_Work instruction_
On the basis of the records below, report how many lines contain the word "raises". Nothing else should be given.

_Given information_

(** * ollie-agent: the migration agent of [agent.py]

    A shallow embedding of the two artifact validators
    ([validate_prometheus_rules], [validate_grafana_dashboard]) and of the
    self-correcting loops of [MigrationAgent] ([translate_query],
    [translate_dashboard]), with the properties the design document states
    about them.

    Python values are the values [json.loads] produces.  A [str] is kept as
    the bytes of its UTF-8 encoding, so the literals below are the literals
    of the source.  Exceptions are explicit: an operation of the interpreter
    that raises on a value of the wrong type returns [Raise]. *)

From Stdlib Require Import String Ascii List ZArith Bool Lia DecimalString.
From Stdlib Require Import Floats.SpecFloat.
Import ListNotations.

Open Scope string_scope.
Open Scope list_scope.

(** String concatenation, kept apart from the [++] of lists. *)
Infix "^^" := String.append (right associativity, at level 60) : string_scope.

(* ====================================================================== *)
(** ** Python values and the operations [agent.py] applies to them *)
(* ====================================================================== *)

Module Py.

(** The exceptions that occur.  All of them are subclasses of [Exception];
    [JSONDecodeError] is the one the loops catch first.  [TypeError],
    [AttributeError] and [KeyError] are raised by the interpreter itself.
    [OtherException] stands for any other [Exception] a collaborator
    raises. *)
Inductive exn : Type :=
| TypeError
| AttributeError
| KeyError (key : string)
| ValueError (msg : string)
| JSONDecodeError (msg : string)
| TimeoutExpired (msg : string)
| FileNotFoundError (msg : string)
| OtherException (msg : string).

Inductive res (A : Type) : Type :=
| Ok (a : A)
| Raise (e : exn).
Arguments Ok {A} a.
Arguments Raise {A} e.

Definition bind {A B : Type} (m : res A) (k : A -> res B) : res B :=
  match m with
  | Ok a => k a
  | Raise e => Raise e
  end.

Declare Scope py_scope.
Delimit Scope py_scope with py.
Notation "x <- m ;; k" := (bind m (fun x => k))
  (at level 100, m at next level, right associativity) : py_scope.

(** What [json.loads] returns. *)
#[local] Set Warnings "-register-all".
Inductive json : Type :=
| JNull
| JBool (b : bool)
| JInt (n : Z)
| JFloat (f : spec_float)
| JStr (s : string)
| JList (l : list json)
| JDict (kv : list (string * json)).

(** A [dict] with [str] keys, read by its first binding of a key. *)
Definition dict := list (string * json).

Fixpoint dict_get (k : string) (d : dict) : option json :=
  match d with
  | [] => None
  | (k', v) :: rest => if String.eqb k k' then Some v else dict_get k rest
  end.

Definition dict_mem (k : string) (d : dict) : bool :=
  match dict_get k d with Some _ => true | None => false end.

(** [needle in hay] on two [str]: substring search. *)
Fixpoint is_substring (needle hay : string) : bool :=
  if String.prefix needle hay then true
  else match hay with
       | EmptyString => false
       | String _ rest => is_substring needle rest
       end.

Definition is_str (k : string) (v : json) : bool :=
  match v with JStr s => String.eqb s k | _ => false end.

(** [k in v] for a [str] [k]: key of a dict, element of a list, substring of
    a str; the interpreter raises [TypeError] on anything else. *)
Definition py_in (k : string) (v : json) : res bool :=
  match v with
  | JDict kv => Ok (dict_mem k kv)
  | JList l => Ok (existsb (is_str k) l)
  | JStr s => Ok (is_substring k s)
  | _ => Raise TypeError
  end.

Definition py_not_in (k : string) (v : json) : res bool :=
  match py_in k v with
  | Ok b => Ok (negb b)
  | Raise e => Raise e
  end.

(** [v[k]] for a [str] [k]. *)
Definition py_getitem (v : json) (k : string) : res json :=
  match v with
  | JDict kv =>
      match dict_get k kv with
      | Some x => Ok x
      | None => Raise (KeyError k)
      end
  | _ => Raise TypeError
  end.

(** [v.get(k, default)]: only a dict has the method. *)
Definition py_get (v : json) (k : string) (default : json) : res json :=
  match v with
  | JDict kv =>
      match dict_get k kv with
      | Some x => Ok x
      | None => Ok default
      end
  | _ => Raise AttributeError
  end.

(** Truth value of a value in a condition. *)
Definition py_truthy (v : json) : bool :=
  match v with
  | JNull => false
  | JBool b => b
  | JInt n => negb (Z.eqb n 0)
  | JFloat f => match f with S754_zero _ => false | _ => true end
  | JStr s => negb (String.eqb s "")
  | JList l => match l with [] => false | _ => true end
  | JDict kv => match kv with [] => false | _ => true end
  end.

Inductive pytype : Type := TStr | TList.

Definition isinstance (v : json) (t : pytype) : bool :=
  match t, v with
  | TStr, JStr _ => true
  | TList, JList _ => true
  | _, _ => false
  end.

(** [t.__name__] *)
Definition pytype_name (t : pytype) : string :=
  match t with TStr => "str" | TList => "list" end.

(** [type(v).__name__] *)
Definition type_name (v : json) : string :=
  match v with
  | JNull => "NoneType"
  | JBool _ => "bool"
  | JInt _ => "int"
  | JFloat _ => "float"
  | JStr _ => "str"
  | JList _ => "list"
  | JDict _ => "dict"
  end.

(** Continuation byte of a UTF-8 sequence: [10xxxxxx]. *)
Definition is_continuation (c : ascii) : bool :=
  let n := nat_of_ascii c in (128 <=? n)%nat && (n <? 192)%nat.

(** The characters of a str, each with the bytes of its encoding. *)
Fixpoint utf8_chars (s : string) : list string :=
  match s with
  | EmptyString => []
  | String c rest =>
      match rest with
      | String c' _ =>
          if is_continuation c' then
            match utf8_chars rest with
            | ch :: chs => String c ch :: chs
            | [] => [String c EmptyString]
            end
          else String c EmptyString :: utf8_chars rest
      | EmptyString => [String c EmptyString]
      end
  end.

(** Iterating over a value, as a [for] loop does. *)
Definition py_iter (v : json) : res (list json) :=
  match v with
  | JList l => Ok l
  | JDict kv => Ok (map (fun kx => JStr (fst kx)) kv)
  | JStr s => Ok (map JStr (utf8_chars s))
  | _ => Raise TypeError
  end.

(** The characters [str.strip()] removes: those [str.isspace] accepts,
    U+0009..U+000D, U+001C..U+0020, U+0085, U+00A0, U+1680, U+2000..U+200A,
    U+2028, U+2029, U+202F, U+205F and U+3000, read off the UTF-8 bytes. *)
Definition is_ascii_space (n : nat) : bool :=
  ((9 <=? n)%nat && (n <=? 13)%nat) || ((28 <=? n)%nat && (n <=? 32)%nat).

(** The three-byte whitespace characters: U+1680 (E1 9A 80), U+2000..U+200A
    (E2 80 80..8A), U+2028, U+2029, U+202F (E2 80 A8, A9, AF), U+205F
    (E2 81 9F) and U+3000 (E3 80 80). *)
Definition is_wide_space (n n1 n2 : nat) : bool :=
  ((n =? 225)%nat && (n1 =? 154)%nat && (n2 =? 128)%nat)
  || ((n =? 226)%nat && (n1 =? 128)%nat
      && (((128 <=? n2)%nat && (n2 <=? 138)%nat)
          || (n2 =? 168)%nat || (n2 =? 169)%nat || (n2 =? 175)%nat))
  || ((n =? 226)%nat && (n1 =? 129)%nat && (n2 =? 159)%nat)
  || ((n =? 227)%nat && (n1 =? 128)%nat && (n2 =? 128)%nat).

(** Every character of the str is whitespace. *)
Fixpoint all_whitespace (s : string) : bool :=
  match s with
  | EmptyString => true
  | String c rest =>
      let n := nat_of_ascii c in
      if is_ascii_space n then all_whitespace rest
      else
        match rest with
        | String c1 rest1 =>
            let n1 := nat_of_ascii c1 in
            if (n =? 194)%nat && ((n1 =? 133)%nat || (n1 =? 160)%nat)
            then all_whitespace rest1
            else
              match rest1 with
              | String c2 rest2 =>
                  if is_wide_space n n1 (nat_of_ascii c2)
                  then all_whitespace rest2
                  else false
              | EmptyString => false
              end
        | EmptyString => false
        end
  end.

(** [s.lstrip()]: the leading whitespace characters are dropped. *)
Fixpoint py_lstrip (s : string) : string :=
  match s with
  | EmptyString => EmptyString
  | String c rest =>
      let n := nat_of_ascii c in
      if is_ascii_space n then py_lstrip rest
      else
        match rest with
        | String c1 rest1 =>
            let n1 := nat_of_ascii c1 in
            if (n =? 194)%nat && ((n1 =? 133)%nat || (n1 =? 160)%nat)
            then py_lstrip rest1
            else
              match rest1 with
              | String c2 rest2 =>
                  if is_wide_space n n1 (nat_of_ascii c2)
                  then py_lstrip rest2
                  else s
              | EmptyString => s
              end
        | EmptyString => s
        end
  end.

_Your solution_
3